▸ **Instructions to follow**: Where does the word "curried" occur in the entries below? Copy every line that has it.
**** Entries provided ****
Lemma GrassEngine_dispose_releases_witness :
  let s := run_state (refresh sampleHost (vec3 0 15 40)) (constructed sampleHost bareFields) in
  let s' := fst (GrassEngine_dispose sampleFixtures s) in
  let evs := snd (GrassEngine_dispose sampleFixtures s) in
  chunks s' = [] /\ chunkGroup s' = [] /\
  (forall k, map_has (chunks s) k = true -> In (Engine_event (Call_unloadChunk k)) evs) /\
  (forall o, In o (shared_objects s) -> In (Engine_event (Dispose o)) evs) /\
  (forall o, In o (fixture_objects sampleFixtures) -> In (Engine_event (Dispose o)) evs) /\
  In RemoveResizeListener evs /\ In Scene_remove_chunkGroup evs.
Proof.
  apply (GrassEngine_dispose_releases sampleHost sampleFixtures).
  apply driven_refresh, driven_constructed.
Defined.

(** ** Levels in the store *)

Lemma root_ltb_compat (r r' t : Q) :
  r == r' -> root_ltb (Math_sqrt r) t = root_ltb (Math_sqrt r') t.
Proof.
  intros E. destruct (root_ltb (Math_sqrt r) t) eqn:E1.
  - symmetry. apply root_ltb_iff. apply root_ltb_iff in E1.
    exact (root_lt_compat r r' t E E1).
  - symmetry. apply root_ltb_false_iff. apply root_ltb_false_iff in E1.
    intros H. apply E1. apply (root_lt_compat r' r t); [symmetry; exact E | exact H].
Qed.

Lemma getLODLevel_from_compat (levels : list LODLevel) (r r' bias : Q) :
  r == r' ->
  forall i, getLODLevel_from levels i (Math_sqrt r) bias
            = getLODLevel_from levels i (Math_sqrt r') bias.
Proof.
  intros E. induction levels as [| hd rest IH]; intros i; [reflexivity |].
  cbn [getLODLevel_from]. rewrite (root_ltb_compat r r' _ E), IH. reflexivity.
Qed.
(** * Frescobaldi: music font registries and the VCS document tracker

    A shallow embedding of [frescobaldi_app/fonts/musicfonts.py] (the
    classes [MusicFontFile], [MusicFontFamily], [AbstractMusicFontList],
    [MusicFontRepo], [InstalledMusicFonts]) and of
    [frescobaldi_app/vcs/manager.py] ([VCSManager]), with the properties
    of the design document proved or refuted on it.

    Conventions.
    - Python [str] is [string]; a character is an 8-bit code point
      ([ascii]), on which the pattern [\d] is the digits 0-9.
    - A Python [dict] whose iteration order is observable (the slots of
      a family, the families of a registry) is an association list in
      insertion order; assigning to a present key keeps its position.
    - The file system is a finite map from path to node; paths are the
      strings the program passes around, link targets are looked up as
      they are written (POSIX [os.path] functions).  What the host
      decides (whether it has symbolic links, which calls it refuses,
      the text of its errors, the order of a directory scan) is part of
      the world the functions run in.
    - A method that mutates [self] takes the old value and returns the
      new one; a method that can raise returns an [outcome]. *)

From Stdlib Require Import Ascii String List Bool Arith Lia Sorted.
From stdpp Require Import base option gmap strings list fin_maps.
Import ListNotations.
Local Open Scope string_scope.
Local Open Scope list_scope.
Local Open Scope nat_scope.

(** ** Strings *)

Module Str.

Definition chars (s : string) : list ascii := list_ascii_of_string s.
Definition of_chars (l : list ascii) : string := string_of_list_ascii l.

Definition nl : ascii := ascii_of_nat 10.
Definition slash : ascii := "/"%char.

(** [sep.join(parts)] *)
Fixpoint join (sep : string) (parts : list string) : string :=
  match parts with
  | [] => ""
  | [p] => p
  | p :: ps => (p ++ sep ++ join sep ps)%string
  end.

(** [s.startswith(c)], [s.endswith(c)] for a one-character [c]. *)
Definition startswith (c : ascii) (s : string) : bool :=
  match s with String d _ => Ascii.eqb c d | EmptyString => false end.

Definition endswith (c : ascii) (s : string) : bool :=
  match rev (chars s) with d :: _ => Ascii.eqb c d | [] => false end.

(** [template.format(arg)] for a template with one [{}] field: the first
    [{}] is replaced by [arg]. *)
Fixpoint format_chars (t : list ascii) (arg : list ascii) : list ascii :=
  match t with
  | "{"%char :: "}"%char :: rest => arg ++ rest
  | c :: rest => c :: format_chars rest arg
  | [] => []
  end.

Definition format (template arg : string) : string :=
  of_chars (format_chars (chars template) (chars arg)).

End Str.

(** ** [os.path] (posixpath) *)

Module OsPath.

(** [basename(p)]: what follows the last slash. *)
Fixpoint basename_chars (p : list ascii) : list ascii :=
  match p with
  | [] => []
  | c :: rest =>
      if existsb (Ascii.eqb Str.slash) rest then basename_chars rest
      else if Ascii.eqb Str.slash c then rest else c :: rest
  end.

Definition basename (p : string) : string :=
  Str.of_chars (basename_chars (Str.chars p)).

(** [join(a, b)]: an absolute [b] replaces [a]; otherwise [b] is appended,
    with a slash unless [a] is empty or ends in one. *)
Definition join (a b : string) : string :=
  if Str.startswith Str.slash b then b
  else if (String.eqb a "" || Str.endswith Str.slash a)%bool then (a ++ b)%string
  else (a ++ "/" ++ b)%string.

Definition join3 (a b c : string) : string := join (join a b) c.

End OsPath.

(** ** Regular expressions, as the [re] module matches them

    The fragment [font_re] is written in: literals, [.], [\d],
    a greedy star over a one-character atom, concatenation, alternation,
    named groups and [$].  [run] lists every way the pattern matches a
    prefix of the input in the order the backtracking matcher tries
    them, so that [re.match] is the head of that list. *)

Module Re.
Lemma map_with (f : L.callback) (l : loc) (elems : list value)
      (P : L.state -> Prop) (Q : L.state -> value -> value -> Prop) (st : L.state) :
  (forall x i s,
      P s -> In x elems ->
      exists y s', f [x; i; VObject l] s = Some (L.Ok y, s')
                   /\ P s' /\ extends s s' /\ Q s' x y) ->
  (forall s s' x y, extends s s' -> Q s x y -> Q s' x y) ->
  P st -> l < L.next st -> L.heap_of st l = OArray elems ->
  exists v ys st',
    L.map f (VObject l) st = Some (L.Ok v, st')
    /\ extends st st' /\ new_in st st' v ys /\ Forall2 (Q st') elems ys.
Proof.
  intros Hstep Hstable HP Hl Hh.
  destruct (map_loop_rel f l elems P Q Hstep Hstable (length elems) 0 st eq_refl HP Hl Hh)
    as (ys & st1 & Hloop & _ & He1 & Hall).
  destruct (new_array_spec ys st1) as (st2 & Hnew & Hn2 & Hx2 & Hf2).
  assert (He2 : extends st1 st2) by (split; [lia|intros k Hk; apply Hf2; lia]).
  exists (VObject (L.next st1)), ys, st2. split; [|split; [|split]].
  - unfold L.map, L.array_method, L.bind at 1, L.store_now at 1.
    rewrite isArray_Array, Hh. unfold L.array_map, L.bind, L.store_now.
    cbn [L.elements]. now rewrite Hh, Hloop.
  - exact (extends_trans _ _ _ He1 He2).
  - exists (L.next st1). split; [reflexivity|]. destruct He1 as [Hle _].
    split; [lia|exact Hx2].
  - eapply Forall2_impl; [|exact Hall]. intros x y. now apply Hstable.
Qed.

Lemma assoc_NoDup_In (props : list (string * value)) (k : string) (v : value) :
  NoDup (map fst props) -> In (k, v) props -> assoc k props = Some v.
Proof.
  induction props as [|[k' v'] props IH]; intros Hnd Hin; [destruct Hin|].
  cbn [map fst] in Hnd. inversion Hnd as [|? ? Hnotin Hnd']; subst.
  cbn [assoc]. destruct Hin as [[= -> ->]|Hin].
  - now rewrite String.eqb_refl.
  - destruct (String.eqb_spec k' k) as [->|_]; [|now apply IH].
    exfalso. apply Hnotin. apply in_map_iff. now exists (k, v).
Qed.

Lemma results_are_values (value_of : value -> value) (props : list (string * value))
      (ys : list value) :
  (forall kv, In kv props -> value_of (VString (fst kv)) = snd kv) ->
  Forall2 (fun x y => y = value_of x) (map VString (map fst props)) ys ->
  ys = map snd props.
Proof.
  revert ys. induction props as [|kv props IH]; intros ys Hval Hall;
    inversion Hall; subst; [reflexivity|].
  cbn [map]. f_equal; [apply Hval; now left|].
  apply IH; [|assumption]. intros kv' Hkv. apply Hval. now right.
Qed.

Lemma results_are_pairs (value_of : value -> value) (st : L.state)
      (props : list (string * value)) (ys : list value) :
  (forall kv, In kv props -> value_of (VString (fst kv)) = snd kv) ->
  Forall2 (fun x y => exists ly, y = VObject ly /\ ly < L.next st
                                 /\ L.heap_of st ly = OArray [x; value_of x])
          (map VString (map fst props)) ys ->
  exists ls,
    ys = map VObject ls
    /\ Forall2 (fun ly kv => ly < L.next st
                             /\ L.heap_of st ly = OArray [VString (fst kv); snd kv])
               ls props.
Proof.
  revert ys. induction props as [|kv props IH]; intros ys Hval Hall;
    inversion Hall as [|x y xs ys' (ly & -> & Hly & Hc) Hrest]; subst.
  - exists []. split; [reflexivity|constructor].
  - destruct (IH ys') as (ls & -> & Hls); [|assumption|].
    { intros kv' Hkv. apply Hval. now right. }
    exists (ly :: ls). split; [reflexivity|]. constructor; [|exact Hls].
    split; [exact Hly|]. rewrite Hc. now rewrite (Hval kv (or_introl eq_refl)).
Qed.

(** X29.  For a plain object of a tame store whose keys are distinct,
    [values] returns a new
    array of the values of the own properties, in the order of the keys, and
    [pairs] a new array of new arrays [[key, value]]; no object of the store
    is changed.  On a value that is not an object both raise the TypeError
    of [Object.keys]. *)
Theorem values_pairs_results (fuel : nat) (st : L.state) (obj : value) :
  (forall l props,
      obj = VObject l -> l < L.next st -> L.heap_of st l = OPlain props ->
      tame st -> NoDup (map fst props) -> 1 < fuel ->
      (exists v st',
          L.values fuel obj st = Some (L.Ok v, st')
          /\ new_in st st' v (map snd props) /\ extends st st')
      /\ (exists v st' ls,
             L.pairs obj st = Some (L.Ok v, st')
             /\ new_in st st' v (map VObject ls)
             /\ Forall2 (fun ly kv => ly < L.next st'
                                      /\ L.heap_of st' ly
                                         = OArray [VString (fst kv); snd kv])
                        ls props
             /\ extends st st'))
  /\ ((forall l, obj <> VObject l) ->
      L.values fuel obj st
      = Some (L.Raise (L.Native (TypeError "Object.keys called on non-object")), st)
      /\ L.pairs obj st
         = Some (L.Raise (L.Native (TypeError "Object.keys called on non-object")), st)).
Proof.
  split.
  - intros l props -> Hl Hh Ht Hnd Hfuel.
    set (value_of := fun x => match x with
                              | VString name =>
                                  match assoc name props with
                                  | Some v => v
                                  | None => VUndefined
                                  end
                              | _ => VUndefined
                              end).
    assert (Hkeys : L.keys (VObject l) st
                    = L.new_array (map VString (map fst props)) st).
    { unfold L.keys, L.bind, L.store_now. cbn [Object_keys]. now rewrite Hh. }
    destruct (new_array_spec (map VString (map fst props)) st)
      as (st1 & Hnew & Hn1 & Hx1 & Hf1).
    assert (He1 : extends st st1) by (split; [lia|intros k Hk; apply Hf1; lia]).
    assert (Ht1 : tame st1).
    { apply (tame_after st st1 (L.next st) Ht); [lia|exact Hf1|].
      rewrite Hx1. intros v Hv. now apply (in_store_strings st1 (map fst props)). }
    assert (Hname : forall x, In x (map VString (map fst props)) ->
                              exists name v, x = VString name /\ assoc name props = Some v).
    { intros x Hx. apply in_map_iff in Hx. destruct Hx as (name & <- & Hin).
      apply in_map_iff in Hin. destruct Hin as ([k v] & <- & Hin).
      exists k, v. split; [reflexivity|]. now apply assoc_NoDup_In. }
    assert (Hobj : forall s, extends st1 s -> L.heap_of s l = OPlain props).
    { intros s [_ Hs]. rewrite Hs, Hf1 by lia. exact Hh. }
    split.
    + destruct (map_with (L.curried 2 (fun args => L.get fuel (L.arg 0 args) (L.arg 1 args))
                                    [VObject l])
                         (L.next st) (map VString (map fst props))
                         (fun s => tame s /\ extends st1 s)
                         (fun _ x y => y = value_of x) st1)
        as (v & ys & st' & Hmap & He' & Hnew' & Hall).
      * intros x i s [Hts Hes] Hx. destruct (Hname x Hx) as (name & v & -> & Hv).
        change (L.curried 2 (fun args => L.get fuel (L.arg 0 args) (L.arg 1 args))
                          [VObject l] [VString name; i; VObject (L.next st)] s)
          with (L.get fuel (VObject l) (VString name) s).
        destruct (get_lookup_name fuel (VObject l) name s Hts) as (s' & Hget & Hs' & Hts');
          [destruct Hes; cbn [in_store]; lia|exact Hfuel|].
        exists v, s'. split; [|split; [split; [exact Hts'|]|split; [exact Hs'|]]].
        -- rewrite Hget. cbn [lookup L.own_properties]. rewrite (Hobj s Hes), Hv.
           reflexivity.
        -- exact (extends_trans _ _ _ Hes Hs').
        -- cbn. now rewrite Hv.
      * now intros.
      * split; [exact Ht1|apply extends_refl].
      * lia.
      * exact Hx1.
      * exists v, st'. unfold L.values, L.bind. rewrite Hkeys, Hnew, Hmap.
        split; [reflexivity|]. split; [|exact (extends_trans _ _ _ He1 He')].
        destruct Hnew' as (lv & -> & Hlv & Hc). exists lv.
        split; [reflexivity|]. split; [lia|]. rewrite Hc. f_equal.
        apply (results_are_values value_of); [|exact Hall].
        intros [k w] Hkw. cbn [fst snd value_of].
        now rewrite (assoc_NoDup_In props k w Hnd Hkw).
    + destruct (map_with (fun args =>
                            L.bind L.store_now (fun h =>
                              match L.property_name (L.arg 0 args) with
                              | Some name =>
                                  L.bind (L.read h (VObject l) name) (fun v =>
                                    L.new_array [L.arg 0 args; v])
                              | None => L.unmodelled
                              end))
                         (L.next st) (map VString (map fst props))
                         (fun s => extends st1 s)
                         (fun s x y => exists ly, y = VObject ly /\ ly < L.next s
                                                  /\ L.heap_of s ly
                                                     = OArray [x; value_of x]) st1)
        as (v & ys & st' & Hmap & He' & Hnew' & Hall).
      * intros x i s Hes Hx. destruct (Hname x Hx) as (name & v & -> & Hv).
        cbn [L.arg nth L.property_name]. unfold L.bind at 1, L.store_now at 1.
        assert (Hread : L.read (L.heap_of s) (VObject l) name s = Some (L.Ok v, s)).
        { unfold L.read. cbn [L.own_properties]. now rewrite (Hobj s Hes), Hv. }
        unfold L.bind. rewrite Hread.
        destruct (new_array_spec [VString name; v] s) as (s' & -> & Hn' & Hx' & Hf').
        assert (Hs' : extends s s') by (split; [lia|intros k Hk; apply Hf'; lia]).
        exists (VObject (L.next s)), s'. split; [reflexivity|].
        split; [exact (extends_trans _ _ _ Hes Hs')|]. split; [exact Hs'|].
        exists (L.next s). split; [reflexivity|]. split; [lia|].
        rewrite Hx'. cbn [value_of]. now rewrite Hv.
      * intros s s' x y [Hle Hs] (ly & -> & Hly & Hc). exists ly.
        split; [reflexivity|]. split; [lia|]. now rewrite Hs.
      * apply extends_refl.
      * lia.
      * exact Hx1.
      * destruct (results_are_pairs value_of st' props ys) as (ls & -> & Hls);
          [|exact Hall|].
        { intros [k w] Hkw. cbn [fst snd value_of].
          now rewrite (assoc_NoDup_In props k w Hnd Hkw). }
        exists v, st', ls. unfold L.pairs, L.bind at 1. rewrite Hkeys, Hnew.
        split; [exact Hmap|]. split; [|split; [exact Hls|]].
        -- destruct Hnew' as (lv & -> & Hlv & Hc). exists lv.
           split; [reflexivity|]. split; [lia|exact Hc].
        -- exact (extends_trans _ _ _ He1 He').
  - intros Hno. unfold L.values, L.pairs, L.keys, L.bind, L.store_now.
    destruct obj; try (split; reflexivity). now destruct (Hno l).
Qed.

Lemma values_pairs_results_witness :
  exists v st',
    L.values 2 (VObject 0) (L.State ex_objects 4) = Some (L.Ok v, st')
    /\ new_in (L.State ex_objects 4) st' v [num 1; VObject 1].
Proof.
  destruct (proj1 (values_pairs_results 2 (L.State ex_objects 4) (VObject 0))
                  0 [("a", num 1); ("b", VObject 1)]%string eq_refl)
    as [(v & st' & Hv & Hnew & _) _]; try reflexivity; try (cbn; lia).
  - exact ex_objects_tame.
  - repeat constructor; cbn; intuition discriminate.
  - exists v, st'. split; [exact Hv|exact Hnew].
Defined.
****
▸ **Solution for this exercise**:
    + destruct (map_with (L.curried 2 (fun args => L.get fuel (L.arg 0 args) (L.arg 1 args))
        change (L.curried 2 (fun args => L.get fuel (L.arg 0 args) (L.arg 1 args))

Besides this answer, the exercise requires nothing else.